There has previously been research into why renters report feeling lonely more often than people who own their homes. Several reasons were cited including a lack of connection with the community. When questioned, those who never chat with their neighbours were more likely to feel lonely and the general lack of connection with other people plays a big part in loneliness.

Addressing the needs of people today and into the future is the Build to Rent sector, forward thinking development that addresses how we can live with one another in a much more friendly environment. As renting increasingly becomes the norm, smart design and planning will be needed to ensure people enjoy where they live and give them the opportunity to engage with their neighbours to feel less lonely.

The chronic shortage of good quality housing in the UK has led to a boom in Build to Rent. To support this rapidly expanding sector, Love to Rent, the first and leading digital marketing platform exclusively for the Build to Rent sector, has grown in popularity leading to the first Build to Rent Awards 2023. There are eleven categories to enter, including ‘Social Value Impact in BTR’, an award that will highlight organisations who have been bold in making sure that positive social value is at the core of the development, ensuring residents feel part of the community, thereby easing loneliness and feelings of isolation.

“This new research supports the conversations that the Build to Rent sector has been having for many years,” says Love to Rent Founder Anne-Marie Brown “Helping people to interact with their neighbours is not just crucial to their health, but it also affects their engagement in the workplace and wider community cohesion.”

The bedrock of Build to Rent developments is excellent communal spaces. This can be anything from co-working areas, fitness centres, shared dining rooms, libraries, rooftop terraces and gardens. “These shared spaces foster a sense of community allowing people to co-habit rather than just co-exist,” adds Anne-Marie Brown. “To further engage customers, many Build to Rent developments have on-site teams to connect residents through social events and are utilising technology to enable tenants to communicate based on shared interests and activities.”

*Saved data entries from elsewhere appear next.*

(** C9: [CreateRootGraphicsContext] throws exactly when [glfwInit] answers
    0, and what it throws is the [std::runtime_error] with the message
    [Could not initialize glfw]. Otherwise it returns a non-null pointer to
    a GLFW graphics context whose [Detail] is allocated and whose window is
    the one [glfwCreateWindow] made for the root context; the destructor of
    that object destroys the window. *)
Theorem C9_CreateRootGraphicsContext (env : InitEnv) (w : World) :
  match CreateRootGraphicsContext env w with
  | Throw e w' =>
      glfwInit_result env = 0
      /\ e = std_runtime_error "Could not initialize glfw"
  | Ok p w' =>
      glfwInit_result env <> 0
      /\ exists g a,
          p = Some (GLFWGraphicsContextObj g)
          /\ GLFWGraphicsContext._window g = root_window env
          /\ GLFWGraphicsContext.base g = GraphicsContext.mk (Some a)
          /\ heap w' !! a = Some GraphicsContext_Detail
          /\ In (glfwCreateWindow 16 16 "Root graphics context"
                   nullptr nullptr) (calls w')
          /\ (forall w1,
                 root_window env <> nullptr ->
                 exists w2,
                   GLFWGraphicsContext_dtor g w1 = Ok tt w2
                   /\ In (glfwDestroyWindow (root_window env)) (calls w2))
  | Undefined => False
  end.
Proof.
  destruct (GraphicsContext_ctor_allocates w) as (a & w0 & Hg & Hl).
  unfold CreateRootGraphicsContext, GLFWGraphicsContext_ctor,
    GraphicsContext_dtor, setGlfwFlags.
  destruct (glfwInit_result env =? 0) eqn:E.
  - apply Z.eqb_eq in E. run_calls. rewrite Hg. cbv [delete_]. now split.
  - apply Z.eqb_neq in E.
    destruct (APPLE env), (GLEW_VERSION_4_1 env),
      (is_null (glProgramParameteri env)); run_calls; rewrite Hg;
      cbv [negb];
      (split; [exact E|]); exists (GLFWGraphicsContext.mk
                                     (GraphicsContext.mk (Some a))
                                     (root_window env)), a;
      (split; [reflexivity|]); (split; [reflexivity|]);
      (split; [reflexivity|]); (split; [exact Hl|]);
      (split; [find_call|]);
      intros w1 Hw;
      (destruct (root_window env) as [h|];
       [apply GLFWGraphicsContext_dtor_destroys | now destruct Hw]).
Qed.

(** Both outcomes occur. *)
Example CreateRootGraphicsContext_examples :
  (exists w, CreateRootGraphicsContext env_no_glfw empty_world
             = Throw (std_runtime_error "Could not initialize glfw") w)
  /\ (exists w, CreateRootGraphicsContext env_ok empty_world
                = Ok (Some (ApplicationContext.root_graphics_context
                              example_context)) w).
Proof. split; eexists; vm_compute; reflexivity. Qed.

(** ** One iteration of UIEngine *)

Lemma ActivateContext_returns d f w :
  prevContext f = UIContext_Detail._context d
  \/ prevContext f = nullptr
  \/ UIContext_Detail._context d <> nullptr ->
  exists w', ActivateContext d f w = Ok tt w' /\ heap w' = heap w.
Proof.
  intros Hp. unfold ActivateContext. cbv zeta.
  destruct (bool_decide (prevContext f = UIContext_Detail._context d)) eqn:E.
  - run_calls. eexists. split; reflexivity.
  - apply bool_decide_eq_false in E.
    destruct Hp as [Hp|[Hp|Hp]]; [contradiction| |].
    + rewrite Hp. run_calls. eexists. split; reflexivity.
    + destruct (UIContext_Detail._context d) as [c|]; [|contradiction].
      destruct (prevContext f); run_calls; eexists; split; reflexivity.
Qed.

Lemma Detail_Render_returns this d f ac w :
  prevContext f = UIContext_Detail._context d
  \/ prevContext f = nullptr
  \/ UIContext_Detail._context d <> nullptr ->
  exists ac' w',
    UIContext_Detail_Render this d f ac w = Ok ac' w' /\ heap w' = heap w.
Proof.
  intros Hp. unfold UIContext_Detail_Render. cbv zeta.
  destruct (_ || _); [now exists ac, w|].
  rewrite (bind_Ok _ _ _ _ _ (call_Ok _ _)).
  destruct (ActivateContext_returns d f
              (mkWorld (heap w)
                 (calls w
                  ++ [glfwMakeContextCurrent (UIContext_Detail._window d)]))
              Hp) as (w1 & Ha & Hh).
  rewrite (bind_Ok _ _ _ _ _ Ha).
  destruct (UIContext_Detail._run d) as [[]|];
    unfold UIContext_Run, GusteauChapter1UI_Run_at;
    destruct (Quit_pressed f); run_calls;
    eexists _, _; (split; [reflexivity|exact Hh]).
Qed.

Lemma Render_deref u f ac w a d :
  UIContext.m_ u = Some a ->
  heap w !! a = Some (UIContext_Detail_obj d) ->
  UIContext_Render u f ac w = UIContext_Detail_Render a d f ac w.
Proof.
  intros Hm Hh. unfold UIContext_Render, bind, deref_UIContext_Detail.
  now rewrite Hm, Hh.
Qed.

(** With the UI context in place, the body of the loop runs to its end. *)
Lemma UIEngine_body_returns f ac w u a d :
  ApplicationContextBase.ui (ApplicationContext.base ac) = Some u ->
  UIContext.m_ u = Some a ->
  heap w !! a = Some (UIContext_Detail_obj d) ->
  prevContext f = UIContext_Detail._context d
  \/ prevContext f = nullptr
  \/ UIContext_Detail._context d <> nullptr ->
  exists ac' w', UIEngine_body f ac w = Ok ac' w' /\ heap w' = heap w.
Proof.
  intros Hu Hm Hh Hp. unfold UIEngine_body.
  rewrite (bind_Ok _ _ _ _ _ (call_Ok _ _)), Hu.
  set (w1 := mkWorld (heap w)
               (calls w ++ [glfwWaitEventsTimeout UIEngine_timeout])).
  destruct (Detail_Render_returns a d f ac w1 Hp) as (ac' & w' & Hr & Hw).
  rewrite <- (Render_deref u f ac w1 a d Hm Hh) in Hr.
  rewrite (bind_Ok _ _ _ _ _ Hr). now exists ac', w'.
Qed.

(** *** What a render pass adds *)

Lemma count_calls_app p cs1 cs2 :
  count_calls p (cs1 ++ cs2) = (count_calls p cs1 + count_calls p cs2)%nat.
Proof.
  induction cs1 as [|c cs1 IH]; simpl; [reflexivity|]. rewrite IH. lia.
Qed.

Lemma ActivateContext_calls d f w w' :
  ActivateContext d f w = Ok tt w' ->
  exists cs,
    w' = mkWorld (heap w) (calls w ++ cs) /\ no_frame_calls cs.
Proof.
  destruct d as [win ctx name run], f as [prev fw fh qp].
  unfold ActivateContext.
  cbn [UIContext_Detail._context prevContext]. cbv zeta.
  case_bool_decide as Hpc;
    [|destruct prev as [p|], ctx as [c|]];
    unfold bind, call, ret, undefined; cbn [is_null negb heap calls];
    intros H; inversion H; subst; clear H;
    rewrite <- ?app_assoc; eexists; (split; [reflexivity|]);
    repeat split.
Qed.

Lemma Run_calls cls f ac w :
  UIContext_Run cls f ac w
  = Ok (Run_store (Quit_pressed f) ac)
      (mkWorld (heap w)
         (calls w ++ [ImGui_Text "Hello world"; ImGui_Button "Quit"])).
Proof.
  destruct cls. unfold UIContext_Run, GusteauChapter1UI_Run_at, Run_store,
    bind, call, ret.
  cbn [heap calls]. rewrite <- app_assoc. now destruct (Quit_pressed f).
Qed.

Ltac step_calls :=
  repeat match goal with
         | Hc : call _ _ = Ok _ _ |- _ =>
             rewrite call_Ok in Hc; inversion Hc; subst; clear Hc;
             cbn [heap calls] in *
         end.

(** What one call of [Render] adds, in every case of its tests. *)
Lemma Detail_Render_frame this d f ac w ac' w' :
  UIContext_Detail_Render this d f ac w = Ok ac' w' ->
  heap w' = heap w
  /\ exists cs,
      calls w' = calls w ++ cs
      /\ count_calls is_wait cs = 0%nat
      /\ if draws_frame d ac then
           head cs = Some (glfwMakeContextCurrent (UIContext_Detail._window d))
           /\ last cs = Some (glfwSwapBuffers (UIContext_Detail._window d))
           /\ count_calls is_NewFrame cs = 1%nat
           /\ count_calls is_Begin cs = 1%nat
           /\ count_calls is_End cs = 1%nat
           /\ count_calls is_Render cs = 1%nat
           /\ count_calls is_SwapBuffers cs = 1%nat
           /\ ac' = match UIContext_Detail._run d with
                    | Some _ => Run_store (Quit_pressed f) ac
                    | None => ac
                    end
         else cs = [] /\ ac' = ac.
Proof.
  unfold UIContext_Detail_Render, draws_frame. cbv zeta.
  destruct (is_null (UIContext_Detail._window d)
            || read_join_now as_ApplicationContextBase ac); cbn [negb];
    intros H.
  - inversion H; subst. split; [reflexivity|]. exists [].
    rewrite app_nil_r. now repeat split.
  - inv_bind H. inversion H; subst; clear H.
    match goal with
    | Ha : ActivateContext _ _ _ = Ok ?u _ |- _ =>
        destruct u; apply ActivateContext_calls in Ha
          as (csa & -> & Na1 & Na2 & Na3 & Na4 & Na5 & Na6)
    end.
    destruct (UIContext_Detail._run d) as [cls|].
    + match goal with
      | Hr : UIContext_Run _ _ _ _ = Ok _ _ |- _ =>
          rewrite Run_calls in Hr; inversion Hr; subst; clear Hr
      end.
      step_calls. split; [reflexivity|].
      rewrite <- !app_assoc. eexists. split; [reflexivity|].
      rewrite !count_calls_app, !last_app. cbn.
      rewrite Na1, Na2, Na3, Na4, Na5, Na6.
      now repeat split.
    + match goal with
      | Hr : ret _ _ = Ok _ _ |- _ => inversion Hr; subst; clear Hr
      end.
      step_calls. split; [reflexivity|].
      rewrite <- !app_assoc. eexists. split; [reflexivity|].
      rewrite !count_calls_app, !last_app. cbn.
      rewrite Na1, Na2, Na3, Na4, Na5, Na6.
      now repeat split.
Qed.
(** C5: an iteration of the loop of [UIEngine], entered because
    [join_now] reads [false], is the loop body followed by the next test;
    the body, when it completes, has made exactly these steps in this
    order: [glfwWaitEventsTimeout(1.f / 24.f)], then [Render] on the
    context's UI object, then [Update] on the context, and its calls are
    the wait followed by those of [Render]. With the UI context in place
    the iteration does run: the loop makes the wait, then the calls of
    [Render] (a whole frame from [glfwMakeContextCurrent] to
    [glfwSwapBuffers] when there is a window, none otherwise), then
    [Update], which changes nothing, and goes on to the next test with the
    context and the world these three steps leave; on a single frame that
    is the result of [UIEngine]. The timeout is the binary32 quotient of 1
    by 24, which is 11184811 / 2^28 and lies within 2^-29 of 1/24. *)
Theorem C5_UIEngine_iteration
  (f : FrameEnv) (frames : list FrameEnv) (ac : ApplicationContext.t)
  (w : World) :
  read_join_now as_ApplicationContextBase ac = false ->
  UIEngine (f :: frames) ac w = bind (UIEngine_body f ac) (UIEngine frames) w
  /\ (forall ac' w',
         UIEngine_body f ac w = Ok ac' w' ->
         exists u w1 ac1 w2 cs,
           ApplicationContextBase.ui (ApplicationContext.base ac) = Some u
           /\ call (glfwWaitEventsTimeout UIEngine_timeout) w = Ok tt w1
           /\ UIContext_Render u f ac w1 = Ok ac1 w2
           /\ ApplicationContext_Update ac1 w2 = Ok ac' w'
           /\ calls w2 = calls w1 ++ cs
           /\ calls w' = calls w ++ glfwWaitEventsTimeout UIEngine_timeout :: cs
           /\ heap w' = heap w)
  /\ (forall u a d,
         ApplicationContextBase.ui (ApplicationContext.base ac) = Some u ->
         UIContext.m_ u = Some a ->
         heap w !! a = Some (UIContext_Detail_obj d) ->
         prevContext f = UIContext_Detail._context d
         \/ prevContext f = nullptr
         \/ UIContext_Detail._context d <> nullptr ->
         exists w1 ac1 w2 cs,
           call (glfwWaitEventsTimeout UIEngine_timeout) w = Ok tt w1
           /\ UIContext_Render u f ac w1 = Ok ac1 w2
           /\ ApplicationContext_Update ac1 w2 = Ok ac1 w2
           /\ calls w2
              = calls w ++ glfwWaitEventsTimeout UIEngine_timeout :: cs
           /\ heap w2 = heap w
           /\ (if is_null (UIContext_Detail._window d)
               then cs = [] /\ ac1 = ac
               else head cs
                    = Some (glfwMakeContextCurrent
                              (UIContext_Detail._window d))
                    /\ last cs
                       = Some (glfwSwapBuffers (UIContext_Detail._window d)))
           /\ UIEngine_body f ac w = Ok ac1 w2
           /\ UIEngine (f :: frames) ac w = UIEngine frames ac1 w2
           /\ UIEngine [f] ac w
              = Ok (if read_join_now as_ApplicationContextBase ac1
                    then Returned ac1 else Running ac1) w2)
  /\ UIEngine_timeout = S754_finite false 11184811 (-28)
  /\ exists q,
       float_to_Q UIEngine_timeout = Some q
       /\ (q == 11184811 # 268435456)%Q
       /\ (Qabs (q - (1 # 24)) < 1 # 536870912)%Q.
Proof.
  intros E. split; [|split; [|split; [|split]]].
  - now rewrite UIEngine_unfold, E.
  - intros ac' w' H. unfold UIEngine_body in H.
    apply bind_Ok_inv in H as ([] & w1 & Hw & H).
    apply bind_Ok_inv in H as (ac1 & w2 & Hr & H).
    destruct (ApplicationContextBase.ui (ApplicationContext.base ac))
      as [u|]; [|discriminate].
    destruct (only_calls_Render u f ac w1 ac1 w2 Hr) as (Hh & cs & Hcs).
    exists u, w1, ac1, w2, cs.
    repeat split; try assumption.
    + inversion H; subst. rewrite Hcs. inversion Hw; subst. simpl.
      now rewrite <- app_assoc.
    + inversion H; subst. rewrite Hh. now inversion Hw.
  - intros u a d Hu Hm Hh Hp.
    destruct (UIEngine_body_returns f ac w u a d Hu Hm Hh Hp)
      as (ac1 & w2 & Hb & Hh2).
    pose proof Hb as Hb'.
    unfold UIEngine_body, ApplicationContext_Update in Hb'.
    rewrite (bind_Ok _ _ _ _ _ (call_Ok _ _)), Hu in Hb'.
    set (w1 := mkWorld (heap w)
                 (calls w ++ [glfwWaitEventsTimeout UIEngine_timeout]))
      in *.
    apply bind_Ok_inv in Hb' as (ac2 & w3 & Hr & Hb').
    inversion Hb'; subst ac2 w3; clear Hb'.
    pose proof Hr as Hr'.
    rewrite (Render_deref u f ac w1 a d Hm Hh) in Hr'.
    apply Detail_Render_frame in Hr' as (_ & cs & Hc & _ & Hf).
    unfold draws_frame in Hf. rewrite E, orb_false_r in Hf.
    exists w1, ac1, w2, cs.
    split; [reflexivity|]. split; [exact Hr|]. split; [reflexivity|].
    split; [rewrite Hc; subst w1; cbn [calls]; now rewrite <- app_assoc|].
    split; [exact Hh2|].
    split; [destruct (is_null (UIContext_Detail._window d)); cbn [negb] in Hf;
            [exact Hf | now destruct Hf as (H1 & H2 & _)]|].
    split; [exact Hb|].
    split; [now rewrite UIEngine_unfold, E, (bind_Ok _ _ _ _ _ Hb)|].
    rewrite UIEngine_unfold, E, (bind_Ok _ _ _ _ _ Hb), UIEngine_unfold.
    now destruct (read_join_now as_ApplicationContextBase ac1).
  - vm_compute. reflexivity.
  - eexists. split; [vm_compute; reflexivity|]. split; vm_compute; reflexivity.
Qed.
(** * Telegram assignment bot: storage and conversation state machine

    A shallow embedding of [assignment_bot/storage.py] (the SQLite
    persistence layer) and of the handlers of [assignment_bot/bot.py] that
    change the store, followed by the properties that the specification
    states about them.

    Conventions.
    - A Python [str] is a [string]; a character is a code point below 256.
      The few literals of the source outside that range (pictographs in
      fixed message texts) are written as the bytes found in the source file.
    - A Python [int] is a [Z]; [None] is [None] of an [option].
    - A table is the list of its rows in the order of their insertion; a
      [dict] with string keys is a [gmap string _].
    - The identifiers and the limit that a storage method binds to a
      statement are taken to fit SQLite's signed 64-bit INTEGER, as the
      identifiers of Telegram do; the [OverflowError] of the binding for
      a larger number is not modelled.
    - The clock ([_utcnow]) and the answers of ERPNext and Telegram are
      inputs of the operation that consults them. *)

From Stdlib Require Import Ascii String ZArith DecimalString DecimalZ DecimalPos.
From stdpp Require Import base numbers list gmap strings sorting.

Local Open Scope Z_scope.

(** ** Python string primitives *)

Module Py.
(** [Trader.__init__] *)
Definition init (ttype tid : string) (balance time : Q) : t :=
  mk ttype tid balance [] [] 0 time 0 0 None.

Definition set_orders (tr : t) (os : list (Order Z)) : t :=
  mk (ttype tr) (tid tr) (balance tr) (blotter tr) os (n_quotes tr)
     (birthtime tr) (profitpertime tr) (n_trades tr) (lastquote tr).
Definition set_blotter (tr : t) (b : list Exchange.Trade) : t :=
  mk (ttype tr) (tid tr) (balance tr) b (orders tr) (n_quotes tr)
     (birthtime tr) (profitpertime tr) (n_trades tr) (lastquote tr).
Definition set_balance (tr : t) (b : Q) : t :=
  mk (ttype tr) (tid tr) b (blotter tr) (orders tr) (n_quotes tr)
     (birthtime tr) (profitpertime tr) (n_trades tr) (lastquote tr).
Definition set_n_trades (tr : t) (k : Z) : t :=
  mk (ttype tr) (tid tr) (balance tr) (blotter tr) (orders tr) (n_quotes tr)
     (birthtime tr) (profitpertime tr) k (lastquote tr).
Definition set_profitpertime (tr : t) (p : Q) : t :=
  mk (ttype tr) (tid tr) (balance tr) (blotter tr) (orders tr) (n_quotes tr)
     (birthtime tr) p (n_trades tr) (lastquote tr).
Definition set_n_quotes (tr : t) (k : Z) : t :=
  mk (ttype tr) (tid tr) (balance tr) (blotter tr) (orders tr) k
     (birthtime tr) (profitpertime tr) (n_trades tr) (lastquote tr).
Definition set_lastquote (tr : t) (q : option (Order Z)) : t :=
  mk (ttype tr) (tid tr) (balance tr) (blotter tr) (orders tr) (n_quotes tr)
     (birthtime tr) (profitpertime tr) (n_trades tr) q.

(** [add_order] *)
Definition add_order (tr : t) (order : Order Z) : response * t :=
  let response := if 0 <? n_quotes tr then LOB_Cancel else Proceed in
  (response, set_orders tr [order]).

(** [del_order] *)
Definition del_order (tr : t) : t := set_orders tr [].

(** [bookkeep]; [outstr] is only printed and is left out. *)
Definition bookkeep (tr : t) (trade : Exchange.Trade) (time : Q) : outcome t :=
  let tr := set_blotter tr (blotter tr ++ [trade]) in
  let transactionprice := Exchange.t_price trade in
  match orders tr with
  | [] => Aborted IndexError tr
  | o :: _ =>
      let profit := match otype o with
                    | Bid => price o - transactionprice
                    | Ask => transactionprice - price o
                    end in
      let tr := set_balance tr (balance tr + inject_Z profit)%Q in
      let tr := set_n_trades tr (n_trades tr + 1) in
      match truediv (balance tr) (time - birthtime tr)%Q with
      | Raise e => Aborted e tr
      | Ret ppt =>
          let tr := set_profitpertime tr ppt in
          if profit <? 0 then Aborted SystemExit tr
          else Done (del_order tr)
      end
  end.

End Trader.

(** [Trader_Giveaway] *)
Module Trader_Giveaway.

Definition getorder (tr : Trader.t) (time countdown : Q)
           (lob : Published.public_data) : option (Order Z) * Trader.t :=
  match Trader.orders tr with
  | [] => (None, tr)
  | o :: _ =>
      let quoteprice := price o in
      let order := mkOrder (Trader.tid tr) (otype o) quoteprice (qty o)
                           time (Published.QID lob) in
      (Some order, Trader.set_lastquote tr (Some order))
  end.

End Trader_Giveaway.

(** [Trader_ZIP]: the attributes that [getorder] reads or writes (the
    learning parameters are used by [respond] only). *)
Module Trader_ZIP.

(** [order.price], before the attribute [price] of the trader hides
    the name. *)
Definition order_price (o : Order Z) : Z := price o.
Lemma fsort_insert_ordered x l :
  is_nan (key x) = false ->
  (forall y, In y l -> is_nan (key y) = false) ->
  StronglySorted R l -> StronglySorted R (insert_sorted key x l).
Proof.
  intros Hx; induction l as [|y l IH]; intros Hl S; simpl.
  - constructor; constructor.
  - inversion S as [|? ? S' Hy]; subst.
    assert (Hny : is_nan (key y) = false) by (apply Hl; now left).
    destruct (before key x y) eqn:B.
    + unfold before in B; apply negb_true_iff in B.
      assert (Rxy : R x y) by now apply not_ltb_leb.
      constructor; auto; constructor; auto.
      rewrite Forall_forall in *; intros z Hz.
      eapply leb_trans; [exact Rxy|now apply Hy].
    + unfold before in B; apply negb_false_iff in B.
      constructor.
      * apply IH; auto; intros z Hz; apply Hl; now right.
      * rewrite Forall_forall in *; intros z Hz.
        apply (Permutation_in _ (fsort_insert_perm x l)) in Hz.
        destruct Hz as [<- | Hz]; [now apply ltb_leb|now apply Hy].
Qed.

Lemma fsort_ordered l :
  (forall y, In y l -> is_nan (key y) = false) ->
  StronglySorted R (sorted key l).
Proof.
  induction l as [|x l IH]; intros Hl; simpl; [constructor|].
  apply fsort_insert_ordered.
  - apply Hl; now left.
  - intros y Hy; apply Hl; right; now apply fsort_In.
  - apply IH; intros y Hy; apply Hl; now right.
Qed.

End SortedFacts.

Lemma rounded_clustering_keys g : map fst (Rounded.clustering g) = nodes g.
Proof.
  unfold Rounded.clustering, nodes; rewrite map_map; apply map_ext.
  intros [v l]; now destruct (triangles_and_degree g v l).
Qed.

(** No clustering coefficient is a NaN. *)
Lemma rounded_clustering_number g v c :
  In (v, c) (Rounded.clustering g) -> is_nan c = false.
Proof.
  unfold Rounded.clustering; rewrite in_map_iff; intros ([u l] & E & _).
  destruct (triangles_and_degree g u l) as [d t]; inversion E; subst.
  destruct (t =? 0) eqn:T; [reflexivity|].
  apply Nat.eqb_neq in T; apply int_div_number; lia.
Qed.

Lemma rounded_degree_keys g : map fst (Rounded.degree_centrality g) = nodes g.
Proof.
  unfold Rounded.degree_centrality; destruct (length g <=? 1).
  - rewrite map_map; apply map_id.
  - unfold degree, nodes; rewrite !map_map; apply map_ext; now intros [v l].
Qed.

Section Average.
Variable sum : list float -> float.

Lemma rounded_average_returns g :
  nodes g <> [] -> exists avg, average_clustering sum g = Ok avg.
Proof.
  intros Hg; unfold average_clustering.
  destruct (map snd (Rounded.clustering g)) as [|c0 cs] eqn:E; [|eauto].
  exfalso; apply Hg; rewrite <- rounded_clustering_keys.
  apply (f_equal (@length float)) in E; rewrite length_map in E.
  destruct (Rounded.clustering g); [reflexivity|discriminate].
Qed.

(** What the detector returns, before the cut at ten. *)
Definition flagged_pairs (g : Graph) (t avg : float) : list (node * float) :=
  sorted (@snd node float)
         (filter (fun x => ltb (snd x) (mul t avg)) (Rounded.clustering g)).

Lemma detect_flagged g t avg :
  average_clustering sum g = Ok avg ->
  detect_potential_fake_accounts sum g t = Ok (firstn 10 (flagged_pairs g t avg)).
Proof.
  intros E; unfold detect_potential_fake_accounts; rewrite E.
  cbv beta iota delta [bind]; unfold flagged_pairs.
  replace (filter (fun '(_, coeff) => ltb coeff (mul t avg))
                  (Rounded.clustering g))
    with (filter (fun x : node * float => ltb (snd x) (mul t avg))
                 (Rounded.clustering g)); [reflexivity|].
  apply filter_ext; now intros [v c].
Qed.

End Average.

End RoundedFacts.

(* ===================================================================== *)
(** * The claims *)
(* ===================================================================== *)

Module Claims.

Import Py Nx App Louvain Examples PyFacts NxFacts GraphFacts SortFacts BfsFacts.
Import ClosenessFacts BrandesFacts ConnectivityFacts LoopFacts LouvainFacts ReplayFacts.
Import ParseFacts MetricFacts Binary64 FloatFacts RoundedFacts.

(** C3, as stated, fails: the one-line input ["A A"] makes [A] its own
    neighbour. *)
Lemma C3_self_loop_counterexample :
  In (lit "A") (nbrs_of (parse_adjacency_list (lit "A A")) (lit "A")).
Proof. vm_compute. left; reflexivity. Qed.

(** C3 (amended): the parser adds every pair it reads, so a node [v] is in its
    own neighbour set exactly when some input line has [v] as its first token
    and [v] again among the following tokens; the graph is free of self-loops
    if and only if no line repeats its first token. *)
Theorem C3_self_loop_iff_line_repeats_user (content : str) (v : node) :
  In v (nbrs_of (parse_adjacency_list content) v) <->
  exists line friends,
    In line (split_newline content) /\
    split line = v :: friends /\ In v friends.
Proof.
  rewrite <- mem_In; fold (has_edge (parse_adjacency_list content) v v).
  rewrite has_edge_parse; unfold line_links; split.
  - intros (line & Hl & user & friends & Hs & [[-> H]|[-> H]]); eauto.
  - intros (line & friends & Hl & Hs & H); eauto 8.
Qed.

(** C10: a line with a single token leaves the graph as it is, and every node
    of a parsed graph has a non-empty neighbour set. *)
Theorem C10_parsed_graph_has_no_isolated_node :
  (forall (graph : Graph) (line tok : str),
      split line = [tok] -> parse_line graph line = graph) /\
  (forall (content : str) (v : node),
      In v (nodes (parse_adjacency_list content)) ->
      exists l, adj (parse_adjacency_list content) v = Some l /\ l <> []).
Proof.
  split.
  - intros graph line tok H; rewrite parse_line_split, H; reflexivity.
  - intros content v H; apply In_nodes_adj in H as [l H].
    exists l; split; auto; eapply no_isolated_parse; eauto.
Qed.
Lemma wellLinked_scanLine (i : Z) (l : jsstring) (st : ScanState) :
  wellLinked st -> wellLinked (scanLine i l st).
Proof.
  intros H. unfold scanLine.
  now apply wellLinked_trackClose, wellLinked_trackOpen,
    wellLinked_defineSymbol.
Qed.

Lemma defLine_newSymbol (i : Z) (l : jsstring) (k : SymbolKind) (nm : jsstring) :
  defLine (newSymbol i l k nm) = i.
Proof. unfold defLine, newSymbol, provisional. apply newRange_same_line. Qed.

Lemma inLineOrder_idle (n : nat) (st : ScanState) :
  inLineOrder n st -> inLineOrder (S n) st.
Proof.
  intros (H1 & H2 & H3 & H4 & H5). repeat split; auto.
  eapply List.Forall_impl; [|exact H1]. cbn beta. intros s Hs. lia.
Qed.

Lemma inLineOrder_alter_same (n : nat) (f : DocumentSymbol -> DocumentSymbol)
    (p : nat) (st : ScanState) (syms : list nat) (stack : list Frame) (d : Z) :
  (forall s, selectionRange (f s) = selectionRange s) ->
  (forall s, children (f s) = children s) -> symbols st = syms ->
  inLineOrder n st ->
  inLineOrder n (mkScanState (alter f p (store st)) syms stack d).
Proof.
  intros Hsel Hch <- (H1 & H2 & H3 & H4 & H5).
  assert (Hd : forall s, defLine (f s) = defLine s)
    by (intros s; unfold defLine; now rewrite Hsel).
  unfold inLineOrder. cbn [store symbols]. rewrite length_alter.
  repeat split; auto.
  - apply Forall_alter; [exact H1|]. intros x _ Hx. now rewrite Hd.
  - now apply increasing_alter.
  - apply Forall_alter; [exact H5|]. intros x _ Hx. now rewrite Hch.
Qed.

Addressing the issues surrounding loneliness is clearly paying off. People are 62% more likely to renew their tenancies if they have seven or more friends in their building. Anne-Marie Brown concludes: “Being part of a community gives us a sense of belonging. In fact, as humans, it isn’t a luxury, it is a necessity to our health, well-being and the society at large. The more we talk openly about the issues surrounding loneliness, the more we can create housing that addresses these needs.”